[Records excerpted from a collection]
+++

(** [while (queue.length > 0)]: the flood fill, at most [fuel] rounds. *)
Fixpoint flood (fuel : nat) (motionPixels : list Q) (queue : list nat)
    (visited : list bool) (blob : PixelBlob.t) : PixelBlob.t * list bool :=
  match fuel with
  | O => (blob, visited)
  | S fuel' =>
      match queue with
      | [] => (blob, visited)
      | pixelIndex :: queue' =>
          let x := (pixelIndex mod width)%nat in
          let y := (pixelIndex / width)%nat in
          let d := nth pixelIndex motionPixels 0 in
          let blob' :=
            PixelBlob.mk
              (PixelBlob.pixels blob ++ [Pixel.mk x y d])
              (PixelBlob.avgDiff blob)
              (PixelBlob.totalDiff blob + d)
              (PixelBlob.centerX blob + inject_Z (Z.of_nat x))
              (PixelBlob.centerY blob + inject_Z (Z.of_nat y)) in
          let '(queue'', visited') :=
            fold_left (visitNeighbor motionPixels x y) neighbors
              (queue', visited) in
          flood fuel' motionPixels queue'' visited' blob'
      end
  end.

(** The motion pixels the flood fills have not reached yet. *)
Definition unvisitedMotion (motionPixels : list Q) (visited : list bool)
    : nat :=
  length
    (filter (fun i => isMotion motionPixels i && negb (isVisited visited i))
       (seq 0 (length motionPixels))).

(** The centre and the average of a kept blob. *)
Definition finish (blob : PixelBlob.t) : PixelBlob.t :=
  let n := inject_Z (Z.of_nat (length (PixelBlob.pixels blob))) in
  PixelBlob.mk (PixelBlob.pixels blob)
    (PixelBlob.totalDiff blob / n)
    (PixelBlob.totalDiff blob)
    (PixelBlob.centerX blob / n)
    (PixelBlob.centerY blob / n).

(** The body of the scan [for (let i = 0; i < motionPixels.length; i++)]. *)
Definition scanPixel (fuel : nat) (motionPixels : list Q)
    (st : list PixelBlob.t * list bool) (i : nat)
    : list PixelBlob.t * list bool :=
  let '(blobs, visited) := st in
  if isMotion motionPixels i && negb (isVisited visited i) then
    let '(blob, visited') :=
      flood fuel motionPixels [i] (setTrue visited i)
        (PixelBlob.mk [] 0 0 0 0) in
    if (minBlobSize cfg <? length (PixelBlob.pixels blob))%nat then
      (blobs ++ [finish blob], visited')
    else (blobs, visited')
  else st.

(** The blobs pushed by the scan, in the order of discovery. *)
Definition discoveredWith (fuel : nat) (motionPixels : list Q)
    : list PixelBlob.t :=
  fst (fold_left (scanPixel fuel motionPixels)
         (seq 0 (length motionPixels))
         ([], repeat false (length motionPixels))).

(** Every pixel enters the queue at most once, so one round per pixel is
    all a flood fill can use (lemma [PixelGrid_flood_fuel] below). *)
Definition discovered (motionPixels : list Q) : list PixelBlob.t :=
  discoveredWith (length motionPixels) motionPixels.

Definition findMotionBlobs (motionPixels : list Q) : list PixelBlob.t :=
  largest PixelBlob.size (maxBlobs cfg) (discovered motionPixels).

End Detector.

End PixelGrid.

(** ** The cell-grid sketch (Night Shift) *)

(** A p5 image: its size and the RGBA bytes of [pixels]. *)
Record Image : Type := mkImage {
  imageWidth : nat;
  imageHeight : nat;
  imagePixels : list Z
}.

(** Storing a number in a [Uint8ClampedArray]: clamped to [0, 255] and
    rounded to the nearest integer, ties to even. *)
Definition toUint8Clamp (q : Q) : Z :=
  if Qle_bool q 0 then 0%Z
  else if Qle_bool 255 q then 255%Z
  else
    let f := Qfloor q in
    let frac := q - inject_Z f in
    if Qltb frac (1 # 2) then f
    else if Qltb (1 # 2) frac then (f + 1)%Z
    else if Z.even f then f else (f + 1)%Z.

(** Storing a binary64 value in a [Uint8ClampedArray]: [NaN] is stored
    as 0, an infinity is clamped, a finite value is clamped and rounded
    as above. *)
Definition storeUint8Clamped (a : Double.t) : Z :=
  match a with
  | S754_nan => 0%Z
  | S754_infinity negative => if negative then 0%Z else 255%Z
  | _ =>
      match Double.toQ a with
      | Some q => toUint8Clamp q
      | None => 0%Z
      end
  end.

(** [image.pixels[index]] as an operand of [*]: the byte, or [NaN] for
    the [undefined] read past the end of the array. *)
Definition pixelByte (image : Image) (index : nat) : Double.t :=
  match nth_error (imagePixels image) index with
  | Some byte => Double.ofZ byte
  | None => Double.NaN
  end.

Definition getBrightness (index : nat) (image : Image) : Double.t :=
  Double.add
    (Double.add
       (Double.mul (pixelByte image index) (Double.decimal 212 1000))
       (Double.mul (pixelByte image (index + 1)) (Double.decimal 715 1000)))
    (Double.mul (pixelByte image (index + 2)) (Double.decimal 72 1000)).

(** The alpha byte written for the pixel whose bytes start at [i]:
    [diff.pixels[i + 3] = abs(b1 - b2)]. *)
Definition differenceAlpha (currFrame prevFrame : Image) (i : nat) : Z :=
  let b1 := getBrightness i currFrame in
  let b2 := getBrightness i prevFrame in
  storeUint8Clamped (Double.abs (Double.sub b1 b2)).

+++

» EXERCISE DETAILS
Return, exactly as written, only those lines that run from the one with "(** [image.pixels[index]] as" to the last line of the data, both of those lines included.

» YOUR SOLUTION
(** [image.pixels[index]] as an operand of [*]: the byte, or [NaN] for
    the [undefined] read past the end of the array. *)
Definition pixelByte (image : Image) (index : nat) : Double.t :=
  match nth_error (imagePixels image) index with
  | Some byte => Double.ofZ byte
  | None => Double.NaN
  end.

Definition getBrightness (index : nat) (image : Image) : Double.t :=
  Double.add
    (Double.add
       (Double.mul (pixelByte image index) (Double.decimal 212 1000))
       (Double.mul (pixelByte image (index + 1)) (Double.decimal 715 1000)))
    (Double.mul (pixelByte image (index + 2)) (Double.decimal 72 1000)).

(** The alpha byte written for the pixel whose bytes start at [i]:
    [diff.pixels[i + 3] = abs(b1 - b2)]. *)
Definition differenceAlpha (currFrame prevFrame : Image) (i : nat) : Z :=
  let b1 := getBrightness i currFrame in
  let b2 := getBrightness i prevFrame in
  storeUint8Clamped (Double.abs (Double.sub b1 b2)).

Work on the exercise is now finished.